-- What needs to be done --
Write out each line of the entries below that holds the word "depth".

-- Working data --
(** One turn of [for other_element in all_elements].  The object is
    changed in place, so the second [if] sees the list and the stamps the
    first one left. *)
Definition scrub_step (element_id : string) (acc : list string * World)
    (other_element : CodeElement) : list string * World :=
  let '(updated_elements, w) := acc in
  if decide (id other_element = element_id) then acc
  else
    let '(other_element, updated_elements, w) :=
      if mem element_id (dependencies other_element) then
        let '(other_element, w) :=
          save_element
            (with_dependencies other_element
               (remove_first element_id (dependencies other_element))) w in
        (other_element,
         updated_elements ++ [id other_element +:+ " (removed from dependencies)"], w)
      else (other_element, updated_elements, w) in
    if mem element_id (dependents other_element) then
      let '(other_element, w) :=
        save_element
          (with_dependents other_element
             (remove_first element_id (dependents other_element))) w in
      (updated_elements ++ [id other_element +:+ " (removed from dependents)"], w)
    else (updated_elements, w).

Definition remove_element (element_id : string) (w : World) : RemoveResult * World :=
  match load_element element_id w with
  | None => (RemoveNotFound ("Element '" +:+ element_id +:+ "' not found"), w)
  | Some element =>
      let all_elements := get_all_elements w in
      let '(updated_elements, w1) :=
        foldl (scrub_step element_id) ([], w) all_elements in
      let w2 := update_metadata (unlink element_id w1) in
      (RemoveSuccess
         ("Successfully removed " +:+ type element +:+ " '" +:+ element_id +:+ "'")
         updated_elements (dependencies element) (dependents element), w2)
  end.

(** ** find_missing_dependencies *)

Record Referencer : Type := mkReferencer {
  referencing_element : string;
  element_type : string;
  referencer_description : string
}.

Definition referencer (e : CodeElement) : Referencer :=
  mkReferencer (id e) (type e) (description e).

Inductive MissingResult : Type :=
| MissingNotFound (message : string)
| MissingSuccess (missing_deps : gmap string (list Referencer))
    (total_missing : nat) (checked_elements : nat).

Definition missing_success (r : MissingResult) : bool :=
  match r with MissingSuccess _ _ _ => true | _ => false end.

(** [{elem.id for elem in get_all_elements()}] *)
Definition all_element_ids (w : World) : gset string :=
  list_to_set (map id (get_all_elements w)).

(** The body of [for dep_id in element.dependencies]. *)
Definition missing_step (ids : gset string) (element : CodeElement)
    (missing_deps : gmap string (list Referencer)) (dep_id : string)
    : gmap string (list Referencer) :=
  if bool_decide (dep_id ∈ ids) then missing_deps
  else <[dep_id := default [] (missing_deps !! dep_id) ++ [referencer element]]> missing_deps.

Definition missing_scan (ids : gset string) (elements_to_check : list CodeElement)
    : gmap string (list Referencer) :=
  foldl (fun missing_deps element =>
           foldl (missing_step ids element) missing_deps (dependencies element))
        ∅ elements_to_check.

Definition find_missing_dependencies (element_id : string) (w : World) : MissingResult :=
  let checked :=
    if truthy element_id then
      match load_element element_id w with
      | None => None
      | Some element => Some [element]
      end
    else Some (get_all_elements w) in
  match checked with
  | None => MissingNotFound ("Element '" +:+ element_id +:+ "' not found")
  | Some elements_to_check =>
      let missing_deps := missing_scan (all_element_ids w) elements_to_check in
      MissingSuccess missing_deps (size missing_deps) (length elements_to_check)
  end.

(** ** Python numbers

    The statistics divide, multiply, subtract and round Python numbers.
    Their arithmetic is an interface here; [float_number] below is the
    binary64 instance. *)
Class PyNumber (F : Type) : Type := {
  of_int : Z -> F;             (* an [int] where a [float] may stand *)
  truediv : Z -> Z -> F;       (* [a / b] on two [int]s *)
  mul : F -> F -> F;
  sub : F -> F -> F;
  pymax : F -> F -> F;         (* [max(a, b)] *)
  round : F -> Z -> F          (* [round(x, ndigits)] *)
}.

(** ** get_knowledge_tree_view *)

Record TreeStats (F : Type) : Type := mkTreeStats {
  tree_total_elements : nat;
  tree_element_types : gmap string nat;
  avg_dependencies : F;
  tree_max_dependencies : nat;
  orphaned_elements : nat
}.
Arguments mkTreeStats {F}.
Arguments tree_total_elements {F}.
Arguments tree_element_types {F}.
Arguments avg_dependencies {F}.
Arguments tree_max_dependencies {F}.
Arguments orphaned_elements {F}.

Inductive TreeResult (F : Type) : Type :=
| TreeEmpty (message : string) (tree : string) (total : nat)
| TreeNotFound (message : string)
| TreeSuccess (tree : string) (statistics : TreeStats F).
Arguments TreeEmpty {F}.
Arguments TreeNotFound {F}.
Arguments TreeSuccess {F}.

Definition tree_success {F : Type} (r : TreeResult F) : bool :=
  match r with TreeNotFound _ => false | _ => true end.

(** [{elem.id: elem for elem in get_all_elements()}]: a later element
    with the same id replaces an earlier one. *)
Definition index_by_id (elems : list CodeElement) : gmap string CodeElement :=
  foldl (fun m e => <[id e := e]> m) ∅ elems.

(** [all_elements.values()], in the order standing for the dict's. *)
Definition values (m : gmap string CodeElement) : list CodeElement :=
  (map_to_list m).*2.

(** ["  " * depth] *)
Fixpoint indent (depth : nat) : string :=
  match depth with
  | O => ""
  | S d => "  " +:+ indent d
  end.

-- Response area --
(** ["  " * depth] *)
Fixpoint indent (depth : nat) : string :=
  match depth with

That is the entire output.